**Work instruction:**
Word for word, reproduce each of the entries.

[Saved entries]
Lemma shl_pos (x s : Z) : 0 < x → 0 < shl x s.
Proof.
  intros Hx. unfold shl. pose proof (pow2_pos (Z.max 0 s) ltac:(lia)). nia.
Qed.

Lemma shl_nonneg_exp (x s : Z) : 0 ≤ s → shl x s = x * 2 ^ s.
Proof. intros. unfold shl. by rewrite Z.max_r. Qed.

Lemma shl_neg_exp (x s : Z) : s ≤ 0 → shl x s = x.
Proof. intros. unfold shl. rewrite Z.max_l by done. cbn. lia. Qed.

Lemma round_half_even_cases (num den : Z) :
  0 < den →
  let q := num / den in
  let r := num mod den in
  num = den * q + r ∧ 0 ≤ r < den
  ∧ ((round_half_even num den = q ∧ 2 * r ≤ den)
     ∨ (round_half_even num den = q + 1 ∧ den ≤ 2 * r)).
Proof.
  intros Hden q r. subst q r. split; [by apply Z.div_mod; lia|].
  split; [by apply Z.mod_pos_bound|].
  unfold round_half_even.
  destruct (Z.ltb_spec (2 * (num mod den)) den); [left; lia|].
  destruct (Z.ltb_spec den (2 * (num mod den))); [right; lia|].
  destruct (Z.even (num / den)); [left|right]; lia.
Qed.

Lemma round_half_even_nonneg (num den : Z) :
  0 ≤ num → 0 < den → 0 ≤ round_half_even num den.
Proof.
  intros Hnum Hden.
  destruct (round_half_even_cases num den Hden) as (_ & _ & [[-> _]|[-> _]]);
    pose proof (Z.div_pos num den Hnum Hden); lia.
Qed.

Lemma float_ceil_nonneg (f : Z * Z) : 0 ≤ f.1 → 0 ≤ float_ceil f.
Proof.
  destruct f as [m e]. intros Hm. unfold float_ceil. cbn [fst snd] in *.
  destruct (Z.leb_spec 0 e).
  - pose proof (pow2_pos e ltac:(done)). nia.
  - pose proof (pow2_pos (- e) ltac:(lia)) as Hp.
    assert ((- m) / 2 ^ (- e) ≤ 0); [|lia].
    apply Z.div_le_upper_bound; lia.
Qed.

Lemma float_floor_nonneg (f : Z * Z) : 0 ≤ f.1 → 0 ≤ float_floor f.
Proof.
  destruct f as [m e]. intros Hm. unfold float_floor. cbn [fst snd] in *.
  destruct (Z.leb_spec 0 e).
  - pose proof (pow2_pos e ltac:(done)). nia.
  - apply Z.div_pos; [done|]. apply pow2_pos. lia.
Qed.

Lemma float_quot_nonneg (a b : Z) : 0 < a → 0 < b → 0 ≤ (float_quot a b).1.
Proof.
  intros Ha Hb. unfold float_quot. cbn [fst].
  apply round_half_even_nonneg.
  - pose proof (shl_pos a (- Z.max (quot_log2 a b - 52) (-1074)) Ha). lia.
  - by apply shl_pos.
Qed.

**Finished task:**
Lemma shl_pos (x s : Z) : 0 < x → 0 < shl x s.
Proof.
  intros Hx. unfold shl. pose proof (pow2_pos (Z.max 0 s) ltac:(lia)). nia.
Qed.

Lemma shl_nonneg_exp (x s : Z) : 0 ≤ s → shl x s = x * 2 ^ s.
Proof. intros. unfold shl. by rewrite Z.max_r. Qed.

Lemma shl_neg_exp (x s : Z) : s ≤ 0 → shl x s = x.
Proof. intros. unfold shl. rewrite Z.max_l by done. cbn. lia. Qed.

Lemma round_half_even_cases (num den : Z) :
  0 < den →
  let q := num / den in
  let r := num mod den in
  num = den * q + r ∧ 0 ≤ r < den
  ∧ ((round_half_even num den = q ∧ 2 * r ≤ den)
     ∨ (round_half_even num den = q + 1 ∧ den ≤ 2 * r)).
Proof.
  intros Hden q r. subst q r. split; [by apply Z.div_mod; lia|].
  split; [by apply Z.mod_pos_bound|].
  unfold round_half_even.
  destruct (Z.ltb_spec (2 * (num mod den)) den); [left; lia|].
  destruct (Z.ltb_spec den (2 * (num mod den))); [right; lia|].
  destruct (Z.even (num / den)); [left|right]; lia.
Qed.

Lemma round_half_even_nonneg (num den : Z) :
  0 ≤ num → 0 < den → 0 ≤ round_half_even num den.
Proof.
  intros Hnum Hden.
  destruct (round_half_even_cases num den Hden) as (_ & _ & [[-> _]|[-> _]]);
    pose proof (Z.div_pos num den Hnum Hden); lia.
Qed.

Lemma float_ceil_nonneg (f : Z * Z) : 0 ≤ f.1 → 0 ≤ float_ceil f.
Proof.
  destruct f as [m e]. intros Hm. unfold float_ceil. cbn [fst snd] in *.
  destruct (Z.leb_spec 0 e).
  - pose proof (pow2_pos e ltac:(done)). nia.
  - pose proof (pow2_pos (- e) ltac:(lia)) as Hp.
    assert ((- m) / 2 ^ (- e) ≤ 0); [|lia].
    apply Z.div_le_upper_bound; lia.
Qed.

Lemma float_floor_nonneg (f : Z * Z) : 0 ≤ f.1 → 0 ≤ float_floor f.
Proof.
  destruct f as [m e]. intros Hm. unfold float_floor. cbn [fst snd] in *.
  destruct (Z.leb_spec 0 e).
  - pose proof (pow2_pos e ltac:(done)). nia.
  - apply Z.div_pos; [done|]. apply pow2_pos. lia.
Qed.

Lemma float_quot_nonneg (a b : Z) : 0 < a → 0 < b → 0 ≤ (float_quot a b).1.
Proof.
  intros Ha Hb. unfold float_quot. cbn [fst].
  apply round_half_even_nonneg.
  - pose proof (shl_pos a (- Z.max (quot_log2 a b - 52) (-1074)) Ha). lia.
  - by apply shl_pos.
Qed.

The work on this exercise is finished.